Exercise description: After locating the line that contains "[by eapply side_used_seg|done|done]." in the data below, set down exactly that line and each one after it through the line that contains "seg d' L NO_RECORD", and nothing more.

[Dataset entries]
--- START ---

Lemma step_high :
  exists d' s' lf' lu' hf' hu' H', split_high d s i r = Ret (d', s') /\
    Splitting fi n cs d' s' lf' lu' hf' hu' L H' todo /\ H'.*2 = H.*2 ++ [r] /\
    (link_next d' i = Ret (head todo NO_RECORD) /\ length d' = length d) /\ hf' = true.
Proof.
  pose proof (Splitting_range _ _ _ _ _ _ _ _ _ _ _ _ i HS ltac:(simpl; set_solver)) as Hi.
  pose proof (small_uint _ _ (sp_width _ _ _ _ _ _ _ _ _ _ _ _ HS) Hi) as Hi32.
  pose proof HS as [Ef Hlow Hhigh [Hh Htodo] Hout Hsl Hb Hroom Hw HhL HhH He Hfirst Hu]. cbn [HashInv.head fmap list_fmap fst] in *.
  unfold split_high. rewrite Ef, flag_high, flag_highused. destruct hf; cbn [negb].
  - destruct hu; cbn [negb].
    + exists d, (Split_ (flag_of lf lu true true) (empty s) (gpos s) (ptr_to_rec s) i r), lf, lu, true, true, (H ++ [(i, r)]).
      split; [reflexivity|]. split; [|split; [by rewrite fmap_app|split; [split; [apply Hh|done]|done]]].
      split; cbn [flag empty gpos ptr_to_rec gpos2 ptr_to_rec2]; try done.
      * destruct lu; [done|]. by eapply side_unused.
      * apply side_extend; [by eapply side_used_seg|done|done].
      * rewrite <- Hsl, fmap_app. simpl. solve_Permutation.
      * intros _. rewrite head_snoc; [auto|by eapply side_nonempty].
      * left. apply orb_true_r.
    + destruct (close_high _ _ _ _ _ _ _ _ _ _ _ i HS Hi32) as (d' & -> & U & HsH & Hg). rewrite !bind_ret, flag_set_high.
      simpl in Hg. assert (holds d' i (head todo NO_RECORD) r) as Hh' by (apply (upd_out _ _ _ _ _ U); [set_solver|done]).
      exists d', (Split_ (flag_of lf false true true) (empty s) (gpos s) (ptr_to_rec s) i r), lf, false, true, true, (H ++ [(i, r)]).
      split; [reflexivity|]. split; [|split; [by rewrite fmap_app|split; [split; [apply Hh'|apply U]|done]]].
      split; cbn [flag empty gpos ptr_to_rec gpos2 ptr_to_rec2]; try done.
      * eapply side_unused, side_upd; [done|set_solver|done].
      * by apply side_extend.
      * eapply seg_upd; [done|set_solver|done].
      * eapply segs_upd; [done|set_solver|done].
      * rewrite <- Hsl, fmap_app. simpl. solve_Permutation.
      * by eapply upd_bytes.
      * by rewrite (upd_len _ _ _ _ _ U).
      * intros _. rewrite head_snoc; [auto|by eapply side_nonempty].
      * left. apply orb_true_r.
  - destruct Hhigh as [-> ->]. rewrite flag_new_high.
    exists d, (Split_ (flag_of lf false true false) i (gpos s) (ptr_to_rec s) (empty s) r), lf, false, true, false, [(empty s, r)].
    split; [reflexivity|]. split; [|split; [done|split; [split; [apply Hh|done]|done]]].
    split; cbn [flag empty gpos ptr_to_rec gpos2 ptr_to_rec2]; try done.
    + by eapply side_unused.
    + by apply side_start.
    + destruct lf; [by left|]. right. by destruct Hfirst.
    + left. apply orb_true_r.
Qed.

End Step.

Lemma end_low fi n cs d s lf lu hf hu L H :
  Splitting fi n cs d s lf lu hf hu L H [] ->
  exists d', (if lf && negb lu then set_link d (gpos s) (ptr_to_rec s) NO_RECORD else Ret d) = Ret d' /\
    seg d' L NO_RECORD /\ length d' = length d /\ Splitting fi n cs d' s lf lu hf hu L H [].
Proof.
  intros HS. destruct lf; cbn [andb]; [|exists d; split; [done|]; by destruct (sp_low _ _ _ _ _ _ _ _ _ _ _ _ HS) as [-> _]].
  destruct lu; cbn [negb].
  { exists d. split; [done|]. split; [|done]. eapply side_used_seg, (sp_low _ _ _ _ _ _ _ _ _ _ _ _ HS). }
  destruct (close_low _ _ _ _ _ _ _ _ _ _ _ NO_RECORD HS) as (d' & -> & U & Hs & Hg); [by apply wrap_uint|].
  exists d'. split; [done|]. split; [done|]. split; [by rewrite (upd_len _ _ _ _ _ U)|]. simpl in Hg.
  destruct HS as [Ef (l0 & -> & Hl & _ & Hp) Hhigh Htodo Hout Hsl Hb Hroom Hw HhL HhH He Hfirst Hu]. split; try done.
  - apply seg_app in Hs as [Hs _]. by exists l0.
  - eapply side_upd; [done|set_solver|done].
  - eapply segs_upd; [done|set_solver|done].
  - by eapply upd_bytes.
  - by rewrite (upd_len _ _ _ _ _ U).
Qed.

(** Both new chains are complete behind the loop. *)
Lemma end_ok fi n cs d s lf lu hf hu L H :
  Splitting fi n cs d s lf lu hf hu L H [] ->
  exists d', split_end d s = Ret d' /\ Forall (fun c => seg d' c NO_RECORD) (L :: H :: cs) /\ all_bytes d' /\
    length d' = length d.
Proof.
  intros HS. unfold split_end. rewrite (sp_flag _ _ _ _ _ _ _ _ _ _ _ _ HS), flag_low_open, flag_high_open.
  destruct (end_low _ _ _ _ _ _ _ _ _ _ _ HS) as (d1 & -> & HL & Hl1 & HS1). rewrite bind_ret.
  destruct hf; cbn [andb].
  2: { destruct (sp_high _ _ _ _ _ _ _ _ _ _ _ _ HS1) as [-> _]. exists d1. split; [done|]. split; [|split; [apply HS1|done]].
       constructor; [done|]. constructor; [done|apply HS1]. }
  destruct hu; cbn [negb].
  { exists d1. split; [done|]. split; [|split; [apply HS1|done]]. constructor; [done|].
    constructor; [|apply HS1]. eapply side_used_seg, (sp_high _ _ _ _ _ _ _ _ _ _ _ _ HS1). }
  destruct (close_high _ _ _ _ _ _ _ _ _ _ _ NO_RECORD HS1) as (d2 & -> & U & Hs & Hg); [by apply wrap_uint|].
  exists d2. split; [done|]. simpl in Hg. split; [|split; [by eapply upd_bytes|by rewrite (upd_len _ _ _ _ _ U)]].
  constructor; [eapply seg_upd; [done|set_solver|done]|]. constructor; [done|].
  eapply segs_upd; [done|set_solver|apply HS1].
Qed.

Section Insert.
Context (heap : Z -> bytes).
Abbreviation key_of := (key_of heap).
Abbreviation keyed := (keyed heap).
Abbreviation home := (home heap).
Abbreviation Inv := (Inv heap).

(** Does the record move to the new link? *)
Definition high (h : OB_HASH) (half r : Z) : bool := negb (Z.land (hashval h (key_of h r)) half =? 0).

Abbreviation highs h half := (filter (fun r => high h half r = true)).
Abbreviation lows h half := (filter (fun r => high h half r = false)).

Lemma split_loop_ok fuel h half fi cs d s lf lu hf hu L H todo :
  Splitting fi (records h) cs d s lf lu hf hu L H todo -> todo <> [] -> Forall (keyed h) todo.*2 ->
  (length todo <= fuel)%nat ->
  (lf || hf = true \/ forall r, hd_error todo.*2 = Some r -> home h (blength h) (records h) r = fi) ->
  exists d' s' lf' lu' hf' hu' L' H',
    split_loop heap fuel h half fi d s (head todo NO_RECORD) = Ret (d', s') /\
    Splitting fi (records h) cs d' s' lf' lu' hf' hu' L' H' [] /\
    L'.*2 = L.*2 ++ lows h half todo.*2 /\ H'.*2 = H.*2 ++ highs h half todo.*2 /\ length d' = length d.
Proof.
  revert fuel d s lf lu hf hu L H. induction todo as [|[i r] todo IH]; intros fuel d s lf lu hf hu L H HS Hne Hk Hf Hfirst; [done|].
  apply Forall_cons in Hk as [Hr Hk]. destruct fuel as [|fuel]; [simpl in Hf; lia|]. cbn [HashInv.head split_loop fmap list_fmap snd].
  pose proof (sp_todo _ _ _ _ _ _ _ _ _ _ _ _ HS) as [Hh _]. simpl snd in Hr. rewrite (proj2 Hh), bind_ret, rec_hashnr_val, bind_ret by done.
  assert ((flag s =? 0) && negb (hash_mask (hashval h (key_of h r)) (blength h) (records h) =? fi) = false) as ->.
  { rewrite (sp_flag _ _ _ _ _ _ _ _ _ _ _ _ HS), flag_zero. destruct Hfirst as [E|E].
    - by destruct lf, lu, hf, hu.
    - specialize (E r eq_refl). unfold HashInv.home in E. rewrite E, Z.eqb_refl. apply andb_false_r. }
  assert (exists d1 s1 lf1 lu1 hf1 hu1 L1 H1,
    (if Z.land (hashval h (key_of h r)) half =? 0 then split_low d s i r else split_high d s i r) = Ret (d1, s1) /\
    Splitting fi (records h) cs d1 s1 lf1 lu1 hf1 hu1 L1 H1 todo /\ lf1 || hf1 = true /\
    L1.*2 = L.*2 ++ lows h half [r] /\ H1.*2 = H.*2 ++ highs h half [r] /\ link_next d1 i = Ret (head todo NO_RECORD) /\ length d1 = length d)
    as (d1 & s1 & lf1 & lu1 & hf1 & hu1 & L1 & H1 & -> & HS1 & Hfl & EL & EH & En & El1).
  { assert (high h half r = negb (Z.land (hashval h (key_of h r)) half =? 0)) as Ehi by done.
    destruct (Z.land (hashval h (key_of h r)) half =? 0); cbn [negb] in Ehi.
    - destruct (step_low _ _ _ _ _ _ _ _ _ _ _ _ _ _ HS (proj1 Hr)) as (d1 & s1 & lf1 & lu1 & hf1 & hu1 & L1 & E & HS1 & EL & En & ->).
      do 8 eexists. split; [exact E|]. split; [exact HS1|]. split; [done|].
      rewrite filter_cons_True, filter_cons_False by (rewrite Ehi; done). simpl. by rewrite app_nil_r.
    - destruct (step_high _ _ _ _ _ _ _ _ _ _ _ _ _ _ HS (proj1 Hr)) as (d1 & s1 & lf1 & lu1 & hf1 & hu1 & H1 & E & HS1 & EL & En & ->).
      do 8 eexists. split; [exact E|]. split; [exact HS1|]. split; [by rewrite orb_true_r|].
      rewrite filter_cons_False, filter_cons_True by (rewrite Ehi; done). simpl. by rewrite app_nil_r. }
  rewrite bind_ret, En, bind_ret. change (r :: todo.*2) with ([r] ++ todo.*2). rewrite !filter_app, !app_assoc, <- EL, <- EH.
  destruct todo as [|[j q] todo].
  { cbn [HashInv.head]. rewrite Z.eqb_refl. do 8 eexists. split; [reflexivity|]. split; [exact HS1|]. simpl. by rewrite !app_nil_r. }
  assert (0 <= j <= records h) as Hj by (apply (Splitting_range _ _ _ _ _ _ _ _ _ _ _ _ j HS1); simpl; set_solver).
  cbn [HashInv.head]. destruct (Z.eqb_spec j NO_RECORD) as [E|_]; [pose proof (sp_width _ _ _ _ _ _ _ _ _ _ _ _ HS1); lia|].
  rewrite <- El1. apply (IH fuel d1 s1 lf1 lu1 hf1 hu1 L1 H1); try done; [simpl in *; lia|by left].
Qed.

(** ** The table behind the split *)

(** The places of records that the new link does not concern. *)
Lemma home_other h b n r : geom b n -> 0 < n -> home h b n r <> n - Z.shiftr b 1 -> home h b (n + 1) r = home h b n r.
Proof.
  intros Hg Hn Hr. unfold HashInv.home in *. rewrite mask_split by done.
  destruct (Z.eqb_spec (hash_mask (hashval h (key_of h r)) b n) (n - Z.shiftr b 1)); [done|]. by rewrite andb_false_r.
Qed.

Lemma home_moved h b n r : geom b n -> 0 < n -> home h b n r = n - Z.shiftr b 1 ->
  home h b (n + 1) r = if high h (Z.shiftr b 1) r then n else n - Z.shiftr b 1.
Proof.
  intros Hg Hn Hr. unfold HashInv.home, high in *. rewrite mask_split by done. rewrite Hr, Z.eqb_refl, andb_true_r. done.
Qed.

Lemma homed_other h b n c : geom b n -> 0 < n -> homed (home h b n) c -> head c 0 <> n - Z.shiftr b 1 -> homed (home h b (n + 1)) c.
Proof.
  intros Hg Hn (s & r & t & -> & Hall) Hs. exists s, r, t. split; [done|].
  eapply Forall_impl; [exact Hall|]. intros p Hp. simpl in *. rewrite home_other; [done..|congruence].
Qed.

--- END ---

Response to the task:
      * apply side_extend; [by eapply side_used_seg|done|done].
      * rewrite <- Hsl, fmap_app. simpl. solve_Permutation.
      * intros _. rewrite head_snoc; [auto|by eapply side_nonempty].
      * left. apply orb_true_r.
    + destruct (close_high _ _ _ _ _ _ _ _ _ _ _ i HS Hi32) as (d' & -> & U & HsH & Hg). rewrite !bind_ret, flag_set_high.
      simpl in Hg. assert (holds d' i (head todo NO_RECORD) r) as Hh' by (apply (upd_out _ _ _ _ _ U); [set_solver|done]).
      exists d', (Split_ (flag_of lf false true true) (empty s) (gpos s) (ptr_to_rec s) i r), lf, false, true, true, (H ++ [(i, r)]).
      split; [reflexivity|]. split; [|split; [by rewrite fmap_app|split; [split; [apply Hh'|apply U]|done]]].
      split; cbn [flag empty gpos ptr_to_rec gpos2 ptr_to_rec2]; try done.
      * eapply side_unused, side_upd; [done|set_solver|done].
      * by apply side_extend.
      * eapply seg_upd; [done|set_solver|done].
      * eapply segs_upd; [done|set_solver|done].
      * rewrite <- Hsl, fmap_app. simpl. solve_Permutation.
      * by eapply upd_bytes.
      * by rewrite (upd_len _ _ _ _ _ U).
      * intros _. rewrite head_snoc; [auto|by eapply side_nonempty].
      * left. apply orb_true_r.
  - destruct Hhigh as [-> ->]. rewrite flag_new_high.
    exists d, (Split_ (flag_of lf false true false) i (gpos s) (ptr_to_rec s) (empty s) r), lf, false, true, false, [(empty s, r)].
    split; [reflexivity|]. split; [|split; [done|split; [split; [apply Hh|done]|done]]].
    split; cbn [flag empty gpos ptr_to_rec gpos2 ptr_to_rec2]; try done.
    + by eapply side_unused.
    + by apply side_start.
    + destruct lf; [by left|]. right. by destruct Hfirst.
    + left. apply orb_true_r.
Qed.

End Step.

Lemma end_low fi n cs d s lf lu hf hu L H :
  Splitting fi n cs d s lf lu hf hu L H [] ->
  exists d', (if lf && negb lu then set_link d (gpos s) (ptr_to_rec s) NO_RECORD else Ret d) = Ret d' /\
    seg d' L NO_RECORD /\ length d' = length d /\ Splitting fi n cs d' s lf lu hf hu L H [].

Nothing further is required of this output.